En faisant des achats dans la précipitation, vous pourriez être tenté de dire oui au vendeur qui vous proposera l'achat d'une garantie prolongée sur le cadeau que vous êtes sur le point d'offrir. Au Québec, 40 à 75 % des produits électroniques sont vendus avec cette garantie, dont le prix représente habituellement entre 10 et 30 % du prix de l'appareil et que plusieurs estiment inutile. Voici quelques éléments à prendre en considération avant de prendre votre décision :

- Les détaillants font une marge de profit d'environ 50 % sur ces garanties, selon une étude de l'Union des consommateurs.

- Les garanties prolongées sont assorties de plusieurs exclusions. Vous pourriez vous rendre compte, en cas de bris, que la garantie pour laquelle vous avez payé ne vous protège pas.

- Selon le Consumer Reports National Research Center, un organisme américain de recherche sur la consommation, peu d'appareils se brisent durant la période de couverture des garanties prolongées. Par exemple, seul 1 appareil photo numérique sur 10 doit être réparé dans les trois à quatre années suivant son achat. Généralement, les bris surviennent dans les premiers mois, alors que la garantie du manufacturier est en vigueur, ou lorsque le produit est beaucoup plus vieux, quand la garantie prolongée ne s'appliquerait plus de toute façon.

- Au Québec, les produits vendus sont couverts par la garantie légale prévue à la Loi sur la protection du consommateur. La garantie légale prévoit qu'un bien « doit pouvoir servir à son usage normal pendant une durée raisonnable ». Depuis 2010, les commerçants qui vous proposent une garantie prolongée sont d'ailleurs tenus de vous remettre une note d'information au sujet de la garantie légale et de vous en lire le texte. Selon l'Union des consommateurs, cependant, cette exigence n'est pas toujours respectée.

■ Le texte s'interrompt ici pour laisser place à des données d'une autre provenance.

Definition set_bytes_forwarded (v : Z) (r : StreamResult) : StreamResult :=
  mkResult v (input_tokens r) (output_tokens r) (cache_create_tokens r) (cache_read_tokens r)
    (reasoning_tokens r) (first_token_ms r) (total_duration_ms r) (completed r)
    (terminal_event_seen r) (incomplete r) (provider_disconnect r) (timed_out r)
    (client_disconnect r) (malformed_usage r) (policy_blocked r) (policy_failed_closed r)
    (policy_error_code r) (policy_message r) (provider_usage_json r).
Definition set_input_tokens (v : Z) (r : StreamResult) : StreamResult :=
  mkResult (bytes_forwarded r) v (output_tokens r) (cache_create_tokens r) (cache_read_tokens r)
    (reasoning_tokens r) (first_token_ms r) (total_duration_ms r) (completed r)
    (terminal_event_seen r) (incomplete r) (provider_disconnect r) (timed_out r)
    (client_disconnect r) (malformed_usage r) (policy_blocked r) (policy_failed_closed r)
    (policy_error_code r) (policy_message r) (provider_usage_json r).
Definition set_output_tokens (v : Z) (r : StreamResult) : StreamResult :=
  mkResult (bytes_forwarded r) (input_tokens r) v (cache_create_tokens r) (cache_read_tokens r)
    (reasoning_tokens r) (first_token_ms r) (total_duration_ms r) (completed r)
    (terminal_event_seen r) (incomplete r) (provider_disconnect r) (timed_out r)
    (client_disconnect r) (malformed_usage r) (policy_blocked r) (policy_failed_closed r)
    (policy_error_code r) (policy_message r) (provider_usage_json r).
Definition set_cache_create_tokens (v : Z) (r : StreamResult) : StreamResult :=
  mkResult (bytes_forwarded r) (input_tokens r) (output_tokens r) v (cache_read_tokens r)
    (reasoning_tokens r) (first_token_ms r) (total_duration_ms r) (completed r)
    (terminal_event_seen r) (incomplete r) (provider_disconnect r) (timed_out r)
    (client_disconnect r) (malformed_usage r) (policy_blocked r) (policy_failed_closed r)
    (policy_error_code r) (policy_message r) (provider_usage_json r).
Definition set_cache_read_tokens (v : Z) (r : StreamResult) : StreamResult :=
  mkResult (bytes_forwarded r) (input_tokens r) (output_tokens r) (cache_create_tokens r) v
    (reasoning_tokens r) (first_token_ms r) (total_duration_ms r) (completed r)
    (terminal_event_seen r) (incomplete r) (provider_disconnect r) (timed_out r)
    (client_disconnect r) (malformed_usage r) (policy_blocked r) (policy_failed_closed r)
    (policy_error_code r) (policy_message r) (provider_usage_json r).
Definition set_reasoning_tokens (v : Z) (r : StreamResult) : StreamResult :=
  mkResult (bytes_forwarded r) (input_tokens r) (output_tokens r) (cache_create_tokens r)
    (cache_read_tokens r) v (first_token_ms r) (total_duration_ms r) (completed r)
    (terminal_event_seen r) (incomplete r) (provider_disconnect r) (timed_out r)
    (client_disconnect r) (malformed_usage r) (policy_blocked r) (policy_failed_closed r)
    (policy_error_code r) (policy_message r) (provider_usage_json r).
Definition set_first_token_ms (v : Z) (r : StreamResult) : StreamResult :=
  mkResult (bytes_forwarded r) (input_tokens r) (output_tokens r) (cache_create_tokens r)
    (cache_read_tokens r) (reasoning_tokens r) v (total_duration_ms r) (completed r)
    (terminal_event_seen r) (incomplete r) (provider_disconnect r) (timed_out r)
    (client_disconnect r) (malformed_usage r) (policy_blocked r) (policy_failed_closed r)
    (policy_error_code r) (policy_message r) (provider_usage_json r).
Definition set_total_duration_ms (v : Z) (r : StreamResult) : StreamResult :=
  mkResult (bytes_forwarded r) (input_tokens r) (output_tokens r) (cache_create_tokens r)
    (cache_read_tokens r) (reasoning_tokens r) (first_token_ms r) v (completed r)
    (terminal_event_seen r) (incomplete r) (provider_disconnect r) (timed_out r)
    (client_disconnect r) (malformed_usage r) (policy_blocked r) (policy_failed_closed r)
    (policy_error_code r) (policy_message r) (provider_usage_json r).
Definition set_completed (v : bool) (r : StreamResult) : StreamResult :=
  mkResult (bytes_forwarded r) (input_tokens r) (output_tokens r) (cache_create_tokens r)
    (cache_read_tokens r) (reasoning_tokens r) (first_token_ms r) (total_duration_ms r) v
    (terminal_event_seen r) (incomplete r) (provider_disconnect r) (timed_out r)
    (client_disconnect r) (malformed_usage r) (policy_blocked r) (policy_failed_closed r)
    (policy_error_code r) (policy_message r) (provider_usage_json r).
Definition set_terminal_event_seen (v : bool) (r : StreamResult) : StreamResult :=
  mkResult (bytes_forwarded r) (input_tokens r) (output_tokens r) (cache_create_tokens r)
    (cache_read_tokens r) (reasoning_tokens r) (first_token_ms r) (total_duration_ms r)
    (completed r) v (incomplete r) (provider_disconnect r) (timed_out r) (client_disconnect r)
    (malformed_usage r) (policy_blocked r) (policy_failed_closed r) (policy_error_code r)
    (policy_message r) (provider_usage_json r).
Definition set_incomplete (v : bool) (r : StreamResult) : StreamResult :=
  mkResult (bytes_forwarded r) (input_tokens r) (output_tokens r) (cache_create_tokens r)
    (cache_read_tokens r) (reasoning_tokens r) (first_token_ms r) (total_duration_ms r)
    (completed r) (terminal_event_seen r) v (provider_disconnect r) (timed_out r)
    (client_disconnect r) (malformed_usage r) (policy_blocked r) (policy_failed_closed r)
    (policy_error_code r) (policy_message r) (provider_usage_json r).
Definition set_provider_disconnect (v : bool) (r : StreamResult) : StreamResult :=
  mkResult (bytes_forwarded r) (input_tokens r) (output_tokens r) (cache_create_tokens r)
    (cache_read_tokens r) (reasoning_tokens r) (first_token_ms r) (total_duration_ms r)
    (completed r) (terminal_event_seen r) (incomplete r) v (timed_out r) (client_disconnect r)
    (malformed_usage r) (policy_blocked r) (policy_failed_closed r) (policy_error_code r)
    (policy_message r) (provider_usage_json r).
Definition set_timed_out (v : bool) (r : StreamResult) : StreamResult :=
  mkResult (bytes_forwarded r) (input_tokens r) (output_tokens r) (cache_create_tokens r)
    (cache_read_tokens r) (reasoning_tokens r) (first_token_ms r) (total_duration_ms r)
    (completed r) (terminal_event_seen r) (incomplete r) (provider_disconnect r) v
    (client_disconnect r) (malformed_usage r) (policy_blocked r) (policy_failed_closed r)
    (policy_error_code r) (policy_message r) (provider_usage_json r).
Definition set_client_disconnect (v : bool) (r : StreamResult) : StreamResult :=
  mkResult (bytes_forwarded r) (input_tokens r) (output_tokens r) (cache_create_tokens r)
    (cache_read_tokens r) (reasoning_tokens r) (first_token_ms r) (total_duration_ms r)
    (completed r) (terminal_event_seen r) (incomplete r) (provider_disconnect r) (timed_out r)
    v (malformed_usage r) (policy_blocked r) (policy_failed_closed r) (policy_error_code r)
    (policy_message r) (provider_usage_json r).
Definition set_malformed_usage (v : bool) (r : StreamResult) : StreamResult :=
  mkResult (bytes_forwarded r) (input_tokens r) (output_tokens r) (cache_create_tokens r)
    (cache_read_tokens r) (reasoning_tokens r) (first_token_ms r) (total_duration_ms r)
    (completed r) (terminal_event_seen r) (incomplete r) (provider_disconnect r) (timed_out r)
    (client_disconnect r) v (policy_blocked r) (policy_failed_closed r) (policy_error_code r)
    (policy_message r) (provider_usage_json r).
Definition set_policy_blocked (v : bool) (r : StreamResult) : StreamResult :=
  mkResult (bytes_forwarded r) (input_tokens r) (output_tokens r) (cache_create_tokens r)
    (cache_read_tokens r) (reasoning_tokens r) (first_token_ms r) (total_duration_ms r)
    (completed r) (terminal_event_seen r) (incomplete r) (provider_disconnect r) (timed_out r)
    (client_disconnect r) (malformed_usage r) v (policy_failed_closed r) (policy_error_code r)
    (policy_message r) (provider_usage_json r).
Definition set_policy_failed_closed (v : bool) (r : StreamResult) : StreamResult :=
  mkResult (bytes_forwarded r) (input_tokens r) (output_tokens r) (cache_create_tokens r)
    (cache_read_tokens r) (reasoning_tokens r) (first_token_ms r) (total_duration_ms r)
    (completed r) (terminal_event_seen r) (incomplete r) (provider_disconnect r) (timed_out r)
    (client_disconnect r) (malformed_usage r) (policy_blocked r) v (policy_error_code r)
    (policy_message r) (provider_usage_json r).
Definition set_policy_error_code (v : str) (r : StreamResult) : StreamResult :=
  mkResult (bytes_forwarded r) (input_tokens r) (output_tokens r) (cache_create_tokens r)
    (cache_read_tokens r) (reasoning_tokens r) (first_token_ms r) (total_duration_ms r)
    (completed r) (terminal_event_seen r) (incomplete r) (provider_disconnect r) (timed_out r)
    (client_disconnect r) (malformed_usage r) (policy_blocked r) (policy_failed_closed r) v
    (policy_message r) (provider_usage_json r).
Definition set_policy_message (v : str) (r : StreamResult) : StreamResult :=
  mkResult (bytes_forwarded r) (input_tokens r) (output_tokens r) (cache_create_tokens r)
    (cache_read_tokens r) (reasoning_tokens r) (first_token_ms r) (total_duration_ms r)
    (completed r) (terminal_event_seen r) (incomplete r) (provider_disconnect r) (timed_out r)
    (client_disconnect r) (malformed_usage r) (policy_blocked r) (policy_failed_closed r)
    (policy_error_code r) v (provider_usage_json r).
Definition set_provider_usage_json (v : str) (r : StreamResult) : StreamResult :=
  mkResult (bytes_forwarded r) (input_tokens r) (output_tokens r) (cache_create_tokens r)
    (cache_read_tokens r) (reasoning_tokens r) (first_token_ms r) (total_duration_ms r)
    (completed r) (terminal_event_seen r) (incomplete r) (provider_disconnect r) (timed_out r)
    (client_disconnect r) (malformed_usage r) (policy_blocked r) (policy_failed_closed r)
    (policy_error_code r) (policy_message r) v.
(** ** Headers *)

Definition hop_by_hop (name : str) : bool :=
  eq_any (lower name)
    ["connection" : str; "keep-alive" : str; "proxy-authenticate" : str;
     "proxy-authorization" : str; "te" : str; "trailer" : str; "transfer-encoding" : str;
     "upgrade" : str].

Definition token_char (c : ascii) : bool :=
  is_alnum c || existsb (λ d, (c =? d)%char) (lit "!#$%&'*+-.^_`|~").

Definition reserved_headers : list str :=
  ["host" : str; "content-length" : str; "content-type" : str; "accept" : str;
   "user-agent" : str; "x-request-id" : str; "idempotency-key" : str; "api_key" : str;
   "anthropic_version" : str; "anthropic_beta" : str; "provider_scenario" : str].

(** The body of the loop of [validate_target_auth_headers]: the names seen so
    far and the bytes counted so far go from one round to the next. *)
Fixpoint validate_loop (names : list str) (total_bytes : nat) (headers : list (str * str)) : bool :=
  match headers with
  | [] => true
  | (name, value) :: headers' =>
      if empty name || (64 <? length name)%nat || empty value || (4096 <? length value)%nat
      then false
      else if negb (forallb token_char name) then false
      else if existsb (λ c, (c =? CR)%char || (c =? LF)%char || (c =? NUL)%char) value then false
      else
        let key := lower name in
        if bool_decide (key ∈ names) then false
        else if hop_by_hop key || eq_any key reserved_headers then false
        else
          let total_bytes := (total_bytes + (length name + length value))%nat in
          if (32 * 1024 <? Z.of_nat total_bytes) then false
          else validate_loop (key :: names) total_bytes headers'
  end.
Definition responses_answer (id model text finish : str) (calls : list ToolCall) : list (str * json) :=
  [("id" : str, jstr id); ("object" : str, jstr "response"); ("status" : str, jstr finish); ("model" : str, jstr model);
   ("output_text" : str, jstr text);
   ("output" : str, JArray (
      (if negb (empty text) || negb (nonempty calls) then
         [JObject [("type" : str, jstr "message"); ("role" : str, jstr "assistant");
                   ("content" : str, JArray [text_part "output_text" text])]]
       else [])
      ++ ((λ tc, JObject [("type" : str, jstr "function_call"); ("call_id" : str, jstr (tc_id tc));
                          ("name" : str, jstr (tc_name tc)); ("arguments" : str, jstr (tc_arguments tc))]) <$> calls)))].

Definition gemini_answer (text finish : str) (calls : list ToolCall) : list (str * json) :=
  let parts :=
    (if empty text then [] else [JObject [("text" : str, jstr text)]])
    ++ ((λ tc, JObject [("functionCall" : str, JObject [("name" : str, jstr (tc_name tc));
                          ("args" : str, object_or_empty (tc_arguments tc))])]) <$> calls) in
  [("candidates" : str, JArray [JObject [
      ("content" : str, JObject [("role" : str, jstr "model");
         ("parts" : str, JArray (if nonempty parts then parts else [JObject [("text" : str, jstr text)]]))]);
      ("finishReason" : str, jstr finish)]])].

Definition effective_finish (from : Format) (source : json) : FinishReason :=
  if nonempty (extract_tool_calls from source) then ToolCalls else parse_finish_reason from source.

Definition converted_document (source : json) (from to : Format) (requested_model : str) : json :=
  let text := response_text source in
  let model := response_model source requested_model in
  let id := response_id source to in
  let calls := extract_tool_calls from source in
  let finish := serialize_finish_reason (effective_finish from source) to in
  JObject (
    match to with
    | OpenAIChatCompletions => openai_answer id model text finish calls
    | Anthropic => anthropic_answer id model text finish calls
    | OpenAIResponses => responses_answer id model text finish calls
    | Gemini => gemini_answer text finish calls
    end ++ add_converted_usage source to).
(* ===== verification/GatewayLease.v ===== *)
(** * The settlement of leases

    The abstract specification of what the handler may do with a lease it has been
    granted, a state machine on its calls, and the proof that every run of
    [handle] follows it: what the control plane, the provider and the database do
    is arbitrary. *)
From S2P Require Import Prelude Numbers Garnet Failover Capability Auth DispatchTypes Usage Json StreamPipe Forwarder Dispatch GatewayTypes GatewayRequest Gateway GatewaySamples GatewayLogic.
#[local] Open Scope Z_scope.

(** ** The life of a lease

    What may be done with a lease, as a state machine on the calls of the
    handler: the abstract specification of its settlement. *)

Inductive Lease :=
| Idle
| Granted (d : DispatchResult)
| Denied (token : str)
| Authorised (d : DispatchResult)
| Answered (token : str) (answer : res ForwardResult)
| Released (token : str) (may_retry : bool)
| Ambiguous (token : str) (late_usage : bool)
| Deferred (token : str)
| Billed (token : str).

Definition granted (d : DispatchResult) : bool :=
  match dr_outcome d with OutcomeOk | Reauth => true | _ => false end.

- En janvier dernier, un recours collectif a été autorisé par le tribunal au nom de tous les consommateurs qui ont acheté des garanties prolongées chez sept grands détaillants (Ameublements Tanguay, Brault & Martineau, Brick, Bureau en gros, Centre Hi-Fi, Corbeil Électrique ou Sears Canada), avant juin 2010. On reproche aux commerçants d'avoir vendu les garanties prolongées sous de fausses représentations et d'avoir omis de signaler l'existence d'une garantie légale.

- N'oubliez pas que certaines cartes de crédit doublent ou triplent automatiquement la garantie du fabricant (jusqu'à concurrence d'une année supplémentaire ou deux) sur les biens achetés avec votre carte. Lisez le contrat obtenu avec votre carte pour savoir si vous pouvez profiter de cet avantage. Et n'utilisez votre carte que si vous êtes en mesure de payer le solde au complet lorsque vous recevrez votre relevé de compte.